1. The emancipation of the women of Japan through their enfranchisement - that, being members of the body politic, they may bring to Japan a new concept of government directly subservient to the well-being of the home.
2. The encouragement of the unionization of labor-that it may have an influential voice in safeguarding the working man from exploitation and abuse, and raising his living standard to a higher level.
3. The institution of such measures as may be necessary to correct the evils which exist in the child labor practices.
4. The opening of the schools to more liberal education-that the people may shape their future progress from factual knowledge and benefit from an understanding of a system under which government becomes the servant rather than the master of the people.
5. The abolition of systems which through secret inquisition and abuse have held the people in constant fear-substituting therefor a system of justice designed to afford the people protection against despotic, arbitrary and unjust methods. Freedom of thought, freedom of speech, freedom of religion must be maintained. Regimentation of the masses under the guise or claim of efficiency, under whatever name of government it may be made, must cease.
6. The democratization of Japanese economic institutions to the end that monopolistic industrial controls be revised through the development of methods which tend to insure a wide distribution of income and ownership of the means of production and trade.
7. In the immediate administrative field take vigorous and prompt action by the government with reference to housing, feeding and clothing the population in order to prevent pestilence, disease, starvation or other major social catastrophe. The coming winter will be critical and the only way to meet its difficulties is by
the full employment in useful work of everyone.
(6) Richard Storry, History Today (January, 1982)
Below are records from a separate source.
(** X29. The box renders its rectangle only for a measured size that is
    positive in both directions, and passes that size on. The rectangle then
    has square corners when the box has no [borderRadius], and for a
    [borderRadius] that is not negative a radius between 0 and it. *)
Theorem box_rectangle_radius (size_width size_height : Q)
    (isBouncy : option bool) (borderRadius : option Q) (theme : Theme) :
  match rectangle_child size_width size_height isBouncy borderRadius theme with
  | Some child =>
      0 < size_width /\ 0 < size_height
      /\ rect_width child = size_width /\ rect_height child = size_height
      /\ match borderRadius with
         | None => child_radius child == 0
         | Some br => 0 <= br -> 0 <= child_radius child <= br
         end
  | None => size_width <= 0 \/ size_height <= 0
  end.
Proof.
  unfold rectangle_child.
  destruct (Qlt_le_dec 0 size_width) as [Hw|Hw]; [|left; exact Hw].
  destruct (Qlt_le_dec 0 size_height) as [Hh|Hh]; [|right; exact Hh].
  split; [exact Hw|]. split; [exact Hh|]. split; [reflexivity|].
  split; [reflexivity|].
  unfold child_radius, SketchyRectangle.radius. cbn [rect_width rect_height
    rect_borderRadius].
  assert (Hw2 : 0 < size_width / 2)
    by (unfold Qdiv; change (/ 2) with (1 # 2); lra).
  assert (Hh2 : 0 < size_height / 2)
    by (unfold Qdiv; change (/ 2) with (1 # 2); lra).
  destruct borderRadius as [br|]; cbn [default from_option id].
  - intros Hb.
    destruct (ShapeFacts.Math_min3_bounds br (size_width / 2) (size_height / 2))
      as (B1 & _ & _ & B0).
    split; [apply B0; lra|exact B1].
  - destruct (SketchyRectangleFacts.Math_min3_least 0 (size_width / 2)
                (size_height / 2)) as (B1 & B2 & B3 & [E|[E|E]]); lra.
Qed.

Lemma box_rectangle_radius_witness :
  exists child,
    rectangle_child 300 240 (Some true) (Some 20) light = Some child
    /\ 0 <= child_radius child <= 20.
Proof.
  pose proof (box_rectangle_radius 300 240 (Some true) (Some 20) light) as H.
  destruct (rectangle_child 300 240 (Some true) (Some 20) light) as [child|].
  - exists child. split; [reflexivity|].
    apply (proj2 (proj2 (proj2 (proj2 H)))). discriminate.
  - exfalso. destruct H as [H|H]; apply H; reflexivity.
Defined.

End TapedBoxRectangleFacts.
(** ** The band *)

Lemma py_round_bound r : IZR (py_round r) - 1 / 2 <= r <= IZR (py_round r) + 1 / 2.
Proof.
  unfold py_round. cbn zeta. pose proof (Zfloor_bound r) as [Hf1 Hf2].
  destruct (Rlt_dec _ _) as [Hd|Hd]; [lra|].
  destruct (Rlt_dec _ _) as [Hd'|Hd']; [rewrite plus_IZR; lra|].
  destruct (Z.even _); [lra|rewrite plus_IZR; lra].
Qed.

Lemma fold_left_invariant_in {S I : Type} (P : S → Prop) (F : S → I → S) l s :
  (∀ s i, i ∈ l → P s → P (F s i)) → P s → P (fold_left F l s).
Proof.
  revert s. induction l as [|i l IH]; intros s HF Hs; [done|].
  simpl. apply IH.
  - intros s' j Hj. apply HF. by apply list_elem_of_further.
  - apply HF; [apply list_elem_of_here|done].
Qed.

Lemma z_center_bounds cfg t z_c :
  z_c ∈ z_center cfg t →
  z_root cfg + 0.5 * H_fin cfg - Rabs (A_fin cfg) <= z_c
    <= z_root cfg + 0.5 * H_fin cfg + Rabs (A_fin cfg).
Proof.
  unfold z_center. rewrite <-list_fmap_compose.
  intros Hz. apply list_elem_of_fmap in Hz as (x & -> & _). simpl.
  match goal with |- context [sin ?p] => pose proof (SIN_bound p) as [Hs1 Hs2];
    revert Hs1 Hs2; generalize (sin p) end.
  intros sn Hs1 Hs2. unfold Rabs. destruct (Rcase_abs _); nra.
Qed.

Lemma mult_bound a s h : -1 <= a <= 1 → - h <= s <= h → - h <= a * s <= h.
Proof. intros. nra. Qed.

Lemma band_mark_sample cfg x_c z_c d m s :
  x_c ∈ xs_local cfg →
  z_root cfg + 0.5 * H_fin cfg - Rabs (A_fin cfg) <= z_c
    <= z_root cfg + 0.5 * H_fin cfg + Rabs (A_fin cfg) →
  -0.5 * H_fin cfg <= s <= 0.5 * H_fin cfg →
  (∀ iz ix, glookup m iz ix = Some true → in_fin_band cfg iz ix) →
  ∀ iz ix, glookup (mark_sample cfg x_c z_c (fin_normal d) m s) iz ix = Some true →
    in_fin_band cfg iz ix.
Proof.
  intros Hx Hz Hs Hm iz ix. unfold mark_sample. cbn zeta.
  destruct (in_interior cfg _ _) eqn:Hin; [|apply Hm].
  intros Hset. apply glookup_grid_set in Hset as [?|(-> & -> & _)]; [by apply Hm|].
  unfold in_interior in Hin. repeat (apply andb_prop in Hin as [Hin ?]).
  destruct (fin_normal_bounds d) as [Hn1 Hn2].
  assert (Hs' : - (0.5 * H_fin cfg) <= s <= 0.5 * H_fin cfg) by lra.
  pose proof (mult_bound _ _ _ Hn1 Hs') as Hb1.
  pose proof (mult_bound _ _ _ Hn2 Hs') as Hb2.
  pose proof (py_round_bound (IZR x_c + (fin_normal d).1 * s)) as Hr1.
  pose proof (py_round_bound (z_c + (fin_normal d).2 * s)) as Hr2.
  unfold in_fin_band. rewrite !INR_IZR_INZ, !Z2Nat.id by lia.
  split.
  - exists x_c. split; [done|]. unfold Rabs. destruct (Rcase_abs _); dec_unfold; lra.
  - dec_unfold. lra.
Qed.
Lemma _parse_type_agree rec1 rec2 formula type :
  formula <> EmptyString ->
  (forall sub, shorter formula sub -> agree (rec1 sub) (rec2 sub)) ->
  agree_turn (_parse_type signature junctorSymbols rec1 formula type)
             (_parse_type signature junctorSymbols rec2 formula type).
Proof.
  intros Hne Hrec.
  assert (forall a b, (0 < a)%Z ->
            agree (rec1 (PyStr.slice formula a b)) (rec2 (PyStr.slice formula a b)))
    as Hfrom.
  { intros. apply Hrec. by apply PyStrFacts.length_slice_from. }
  assert (forall type,
            type ∈ [IMPLICATION; DISJUNCTION; CONJUNCTION; NEGATION] ->
            agree_turn (_parse_junctor signature junctorSymbols rec1 formula type)
                       (_parse_junctor signature junctorSymbols rec2 formula type))
    as Hjunctor.
  { intros type' Hin. unfold _parse_junctor, _parse_operands.
    destruct (symbol_length _ Hin) as (sym & -> & Hlen).
    destruct (Z.eqb_spec (_findTopLevel formula sym) (-1)) as [|Hpos];
      [constructor|].
    apply _findTopLevel_bound in Hpos. constructor.
    apply agree_bind; [apply Hrec; by apply PyStrFacts.length_slice_upto|intros].
    apply agree_bind; [apply Hfrom; lia|intros].
    repeat case_match; auto with agree. }
  assert (forall type,
            agree_turn (_parse_application signature rec1 formula type)
                       (_parse_application signature rec2 formula type))
    as Happlication.
  { intros type'. unfold _parse_application, _parse_arguments.
    destruct (Z.eqb_spec (PyStr.find formula "(") (-1)) as [|Hfind];
      [constructor|].
    repeat case_match; auto with agree.
    all: constructor; apply agree_bind; [|auto with agree].
    all: apply agree_for_each; intros x Hx.
    all: apply agree_bind; [|intros; case_match; auto with agree].
    all: apply Hrec; apply _splitAtLevel_length in Hx; unfold shorter.
    all: eapply Nat.le_lt_trans; [done|].
    all: apply PyStrFacts.length_slice_from; [done|].
    all: destruct (PyStrFacts.find_from_bound formula "(" 0);
      unfold PyStr.find in *; lia. }
  assert (forall type,
            agree_turn (_parse_quantifier signature rec1 formula type)
                       (_parse_quantifier signature rec2 formula type))
    as Hquantifier.
  { intros type'. unfold _parse_quantifier.
    repeat case_match; auto with agree.
    all: constructor; apply agree_bind; [|intros; case_match; auto with agree].
    all: apply Hfrom.
    all: destruct (PyStrFacts.find_from_bound formula ":" 0);
      unfold PyStr.find in *; lia. }
  destruct type; cbn [_parse_type]; auto; try (apply Hjunctor; set_solver).
  - (* NEGATION *)
    unfold _parse_negation.
    destruct (symbol_length NEGATION) as (sym & -> & Hlen); [set_solver|].
    destruct (PyStr.startswith formula sym); [|constructor]. constructor.
    apply agree_bind; [by apply Hfrom|intros; case_match; auto with agree].
  - (* VARIABLE *)
    case_match; auto with agree.
  - (* CONSTANT *)
    case_match; auto with agree.
  - (* BRACKET *)
    unfold _parse_bracket.
    repeat case_match; auto with agree.
    all: constructor.
    all: apply agree_bind; [by apply Hfrom|intros; case_match; auto with agree].
Qed.
Lemma request_chain_stops_at_abort_witness :
  Forall proceeds [tagging "resource"]
  /\ aborts_requests abort_request
  /\ request_calls (calls_of (Request_run_hooks [tagging "resource"; abort_request; raising]
                                                (request_of guarded)) collector)
     = [tagging "resource"; abort_request]
  /\ exists r, fst (Request_run_hooks [tagging "resource"; abort_request; raising]
                                      (request_of guarded) (fresh collector))
               = Ok (PyRequest r).
Proof.
  assert (Hp : Forall proceeds [tagging "resource"]).
  { repeat constructor; intros x c; eexists; eexists; (split; [reflexivity | discriminate]). }
  assert (Hab : aborts_requests abort_request) by (intros x c; eexists; reflexivity).
  destruct (request_chain_stops_at_abort [tagging "resource"] [raising] abort_request
              (request_of guarded) collector Hp Hab) as [Hcalls Hret].
  split; [exact Hp|]. split; [exact Hab|]. split; [exact Hcalls | exact Hret].
Defined.

Lemma response_chain_stops_at_abort_witness :
  Forall proceeds [tagging "resource"]
  /\ aborts_responses abort_response
  /\ response_calls (calls_of (Response_run_hooks [raising; abort_response; tagging "resource"]
                                                  (not_found (request_of filtered))) collector)
     = [tagging "resource"; abort_response]
  /\ exists r, fst (Response_run_hooks [raising; abort_response; tagging "resource"]
                                       (not_found (request_of filtered)) (fresh collector))
               = Ok (PyResponse r).
Proof.
  assert (Hp : Forall proceeds [tagging "resource"]).
  { repeat constructor; intros x c; eexists; eexists; (split; [reflexivity | discriminate]). }
  assert (Hab : aborts_responses abort_response) by (intros x c; eexists; reflexivity).
  destruct (response_chain_stops_at_abort [raising] [tagging "resource"] abort_response
              (not_found (request_of filtered)) collector Hp Hab) as [Hcalls Hret].
  split; [exact Hp|]. split; [exact Hab|]. split; [exact Hcalls | exact Hret].
Defined.

Lemma transparent_chain_returns_self_witness :
  Forall transparent [hook None None; Hook_base : Mapi.hook_t]
  /\ fst (Request_run_hooks [hook None None; Hook_base] user_7 (fresh collector))
     = Ok (PyRequest user_7)
  /\ response_calls (calls_of (Response_run_hooks [hook None None; Hook_base]
                                                  (not_found user_7)) collector)
     = [Hook_base; hook None None].
Proof.
  assert (Ht : Forall transparent [hook None None; Hook_base : Mapi.hook_t]).
  { repeat constructor; intros x c; eexists; eexists; cbn;
      (split; [reflexivity|]; split; [discriminate|]); intros r Hr; inversion Hr; reflexivity. }
  destruct (transparent_chain_returns_self [hook None None; Hook_base : Mapi.hook_t] Ht)
    as [Hreq Hresp].
  split; [exact Ht|]. split.
  - exact (proj1 (Hreq user_7 collector)).
  - exact (proj2 (Hresp (not_found user_7) collector)).
Defined.

Lemma worker_sends_and_stores_the_chain_result_witness :
  fst (Request_run_hooks [tagging "resource"; tagging "api"] (request_of tagged)
                         (fresh one_in_flight))
  = Ok (PyRequest (request_of tagged))
  /\ sent (calls_of (unit_of_work (request_of tagged)) one_in_flight) = [request_of tagged]
  /\ (stored (calls_of (unit_of_work (request_of tagged)) one_in_flight) = []
      \/ exists p, stored (calls_of (unit_of_work (request_of tagged)) one_in_flight)
                   = [(request_of tagged, p)]).
Proof.
  assert (Hv : fst (Request_run_hooks [tagging "resource"; tagging "api"] (request_of tagged)
                                      (fresh one_in_flight))
               = Ok (PyRequest (request_of tagged))) by reflexivity.
  split; [exact Hv|].
  exact (worker_sends_and_stores_the_chain_result (ports := ports) (request_of tagged)
           one_in_flight (request_of tagged) Hv).
Defined.

Lemma outstanding_work_is_counted_witness :
  exists l q,
    run_schedule [0] (_run_start paged) = Some l
    /\ _async_queue (fst (machine l)) = Some q
    /\ AsyncQueue.unfinished_tasks q
       = Z.of_nat (length (AsyncQueue.items q) + in_flight (tasks l))
    /\ (join_ready l = true -> AsyncQueue.items q = [] /\ in_flight (tasks l) = 0).
Proof.
  assert (Hpol : forall (r : Request.t) (u : Mapi.World),
             Forall polite (resource_hooks r u ++ api_hooks r u)%list).
  { intros r u. apply Forall_forall. intros h Hh. apply in_app_or in Hh.
    destruct Hh as [Hh|Hh]; apply in_map_iff in Hh; destruct Hh as (id & <- & _);
      apply scenario_hooks_polite. }
  destruct (run_schedule [0] (_run_start paged)) as [l|] eqn:Hl; [|discriminate Hl].
  destruct (outstanding_work_is_counted (ports := ports) Hpol paged l
              (run_schedule_steps [0] _ _ Hl)) as (q & Hq & Hcount & Hjoin).
  exists l, q. split; [reflexivity|]. split; [exact Hq|]. split; [exact Hcount | exact Hjoin].
Defined.

Lemma run_starts_with_registrations_in_order_witness :
  _async_queue collector = None
  /\ _async_queue (started (fold_left (fun c r => enqueue r c)
                                      [request_of users; user_7] collector))
     = Some (AsyncQueue.mk [request_of users; user_7] 2%Z)
  /\ tasks (@_run_start Request.t Response.t Mapi.World
              (fold_left (fun c r => enqueue r c) [request_of users; user_7] collector))
     = [AtGet; AtGet; AtGet].
Proof.
  destruct (run_starts_with_registrations_in_order (Resp := Response.t)
              [request_of users; user_7] collector eq_refl)
    as (_ & _ & Hq & _ & Ht).
  split; [reflexivity|]. split; [exact Hq | exact Ht].
Defined.

Lemma worker_alone_drains_the_queue_in_order_witness :
  let c := with_async_queue (Some (AsyncQueue.mk [request_of users; user_7] 2%Z)) collector in
  fst (_worker 3 (fresh c)) = Suspended
  /\ sent (snd (snd (_worker 3 (fresh c)))) = [request_of users; user_7]
  /\ map fst (stored (snd (snd (_worker 3 (fresh c))))) = [request_of users; user_7]
  /\ task_done_calls (snd (snd (_worker 3 (fresh c)))) = 2.
Proof.
  intro c.
  pose (inv := fun w : Mapi.World =>
                 Forall (fun e => exists u, Request.uri (FakeDatabase.e_key e) = Ok u)
                        (Mapi._db w)).
  assert (Huri : forall r, In r [request_of users; user_7] -> exists u, Request.uri r = Ok u).
  { intros r [<-|[<-|[]]]; eexists; reflexivity. }
  assert (Hassign : forall es h (r : Request.t) p,
             (exists u, Request.uri r = Ok u) ->
             Forall (fun e => exists u, Request.uri (FakeDatabase.e_key e) = Ok u) es ->
             exists es', FakeDatabase.assign h r p es = Ok es'
                         /\ Forall (fun e => exists u, Request.uri (FakeDatabase.e_key e) = Ok u)
                                   es').
  { intros es h r p [u Hu]. induction 1 as [|e es [ue He] Hes (es' & IH & Hes')].
    - eexists. split; [reflexivity|]. repeat constructor. cbn. eauto.
    - cbn [FakeDatabase.assign]. rewrite IH. cbv zeta.
      destruct (FakeDatabase.e_hash e =? h)%Z.
      + unfold Request.__eq__. rewrite He, Hu.
        destruct (_ && _); eexists; (split; [reflexivity|]); constructor; cbn; eauto.
      + eexists. split; [reflexivity|]. constructor; eauto. }
  destruct (worker_alone_drains_the_queue_in_order (ports := ports) inv
              [request_of users; user_7] c 2%Z) as (Hs & _ & Hsent & Hstored & Hdone).
  - intros r u [<-|[<-|[]]]; split; reflexivity.
  - intros r u Hin Hinv. destruct (Huri r Hin) as [x Hx].
    cbn [http_send ports Mapi.ports]. unfold HttpClientStub.send. rewrite Hx.
    destruct (HttpClientStub.find x _) as [[[s b] hd]|]; eexists; eexists; split;
      try reflexivity; exact Hinv.
  - intros r p u Hin Hinv. destruct (Huri r Hin) as [x Hx].
    cbn [db_put ports Mapi.ports]. unfold FakeDatabase.put, Request.__hash__, Request.hash_key.
    rewrite Hx.
    destruct (Hassign (Mapi._db u) (hash_tuple [hash_str x; hash_tuple
                (map (fun kv => hash_tuple [hash_str (fst kv); hash_str (snd kv)])
                     (Request.query_args r))]) r p (ex_intro _ x Hx) Hinv) as (es' & Hes & Hinv').
    rewrite Hes. eexists. split; [reflexivity | exact Hinv'].
  - constructor.
  - reflexivity.
  - cbn. lia.
  - repeat split; assumption.
Defined.

Lemma API_add_then_get_witness :
  exists self',
    APIState.add (APIState.__init__ "http://test.org") "user" "users/{id}" None None = Ok self'
    /\ APIState.get self' "user" = Ok user
    /\ APIState.get self' "search" = APIState.get (APIState.__init__ "http://test.org") "search".
Proof.
  eexists. split; [reflexivity|].
  destruct (API_add_then_get (APIState.__init__ "http://test.org") "user" "users/{id}" None None
              _ eq_refl) as (Hget & Hother & _ & _).
  split; [exact Hget|]. apply Hother. discriminate.
Defined.

Lemma API_hook_is_seen_by_resources_witness :
  let self := APIState.mk "http://test.org" [("user", APIState.mk_decl "users/{id}" [] [])] [] in
  APIState.get self "user" = Ok user
  /\ APIState.get (APIState.hook self 5) "user"
     = Ok (Resource.mk (API.mk "http://test.org" [5]) "user" "users/{id}" [] []).
Proof.
  intro self. split; [reflexivity|].
  exact (proj1 (API_hook_is_seen_by_resources self 5 "user" user eq_refl)).
Defined.

Lemma uri_ignores_trailing_slash_of_host_witness :
  Request.uri (on_host "http://test.org" user_7) = Ok "http://test.org/users/7"
  /\ Request.uri (on_host "http://test.org/" user_7) = Ok "http://test.org/users/7"
  /\ Request.__eq__ (on_host "http://test.org" user_7)
                    (PyRequest (on_host "http://test.org/" user_7) : Val) = Ok true.
Proof.
  split; [reflexivity|].
  apply (uri_ignores_trailing_slash_of_host user_7 "http://test.org" "http://test.org/users/7"
           eq_refl).
  unfold wf_dict. cbn. constructor.
Defined.

Lemma Request_eq_is_an_equivalence_witness :
  Request.__eq__ request_ab (PyRequest request_ab : Val) = Ok true
  /\ Request.__eq__ request_ab (PyRequest request_ba : Val)
     = Request.__eq__ request_ba (PyRequest request_ab : Val)
  /\ (Request.__eq__ request_ab (PyRequest request_ba : Val) = Ok true ->
      Request.__eq__ request_ba
        (PyRequest (with_headers [("If-None-Match", "x")] request_ab) : Val) = Ok true ->
      Request.__eq__ request_ab
        (PyRequest (with_headers [("If-None-Match", "x")] request_ab) : Val) = Ok true).
Proof.
  assert (Hab : wf_dict ab).
  { unfold wf_dict. cbn. repeat constructor; cbn; intuition discriminate. }
  assert (Hba : wf_dict ba).
  { unfold wf_dict. cbn. repeat constructor; cbn; intuition discriminate. }
  exact (Request_eq_is_an_equivalence request_ab request_ba
           (with_headers [("If-None-Match", "x")] request_ab)
           "http://test.org/search" "http://test.org/search" "http://test.org/search"
           eq_refl eq_refl eq_refl Hab Hba Hab).
Defined.

Lemma well_formed_template_requests_resolve_witness :
  Template.well_formed [Template.Lit "users/"; Template.Hole "id"] = true
  /\ Resource.route_params user = Ok ["id"]
  /\ (exists r, Request.__init__ user (Some [("id", "7")]) None None = Ok r)
  /\ exists route u, Request.route user_7 = Ok route /\ Request.uri user_7 = Ok u.
Proof.
  destruct (well_formed_template_requests_resolve user
              [Template.Lit "users/"; Template.Hole "id"] (Some [("id", "7")]) None None
              eq_refl eq_refl) as (Hparams & Hiff & Hres).
  split; [reflexivity|]. split; [exact Hparams|]. split.
  - apply Hiff. intros k. cbn. tauto.
  - apply Hres. reflexivity.
Defined.

Lemma positional_placeholder_validates_but_never_resolves_witness :
  (exists r, Request.__init__ (Resource.mk api "post" "users/{}/posts" [] []) None None None
             = Ok r
             /\ Request.route r = Raise (IndexError 0))
  /\ (exists r, Request.__init__ (Resource.mk api "post" "users/{0}/posts" [] [])
                                 (Some [("0", "7")]) None None = Ok r
                /\ Request.uri r = Raise (IndexError 0)).
Proof.
  split.
  - destruct (positional_placeholder_validates_but_never_resolves
                (Resource.mk api "post" "users/{}/posts" [] []) "users/" "/posts"
                eq_refl eq_refl) as [Hauto _].
    destruct (Hauto eq_refl) as (_ & r & Hr & Hroute & _). exists r. split; assumption.
  - destruct (positional_placeholder_validates_but_never_resolves
                (Resource.mk api "post" "users/{0}/posts" [] []) "users/" "/posts"
                eq_refl eq_refl) as [_ Hzero].
    destruct (Hzero eq_refl) as (_ & Hr). destruct (Hr "7") as (r & Hinit & _ & Huri).
    exists r. split; assumption.
Defined.

Lemma put_leaves_other_hashes_alone_witness :
  exists db',
    FakeDatabase.put [] (request_of users) (not_found (request_of users)) = Ok db'
    /\ FakeDatabase.get db' user_7 = FakeDatabase.get [] user_7.
Proof.
  eexists. split; [vm_compute; reflexivity|].
  let h1 := eval vm_compute in (Request.__hash__ (request_of users)) in
  let h2 := eval vm_compute in (Request.__hash__ user_7) in
  match h1 with
  | Ok ?v1 =>
      match h2 with
      | Ok ?v2 =>
          apply (put_leaves_other_hashes_alone [] (request_of users) user_7 v1 v2
                   (not_found (request_of users)))
      end
  end; [vm_compute; reflexivity | vm_compute; reflexivity | discriminate
       | vm_compute; reflexivity].
Defined.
The fact that he never moved into a safe area, such as his country villa, during the horrendous air raids on the capital endeared him to the citizens of Tokyo. His post-war appearances, in a seemingly shabby suit and crumpled hat with the rather dumpy, comfortable, smiling figure of the Empress by his side, aroused sympathy as well as respect. It was very different from the picture presented of the Emperor in uniform, very capable on his white horse (the Emperor happened to be an excellent rider), reviewing the Guards Division.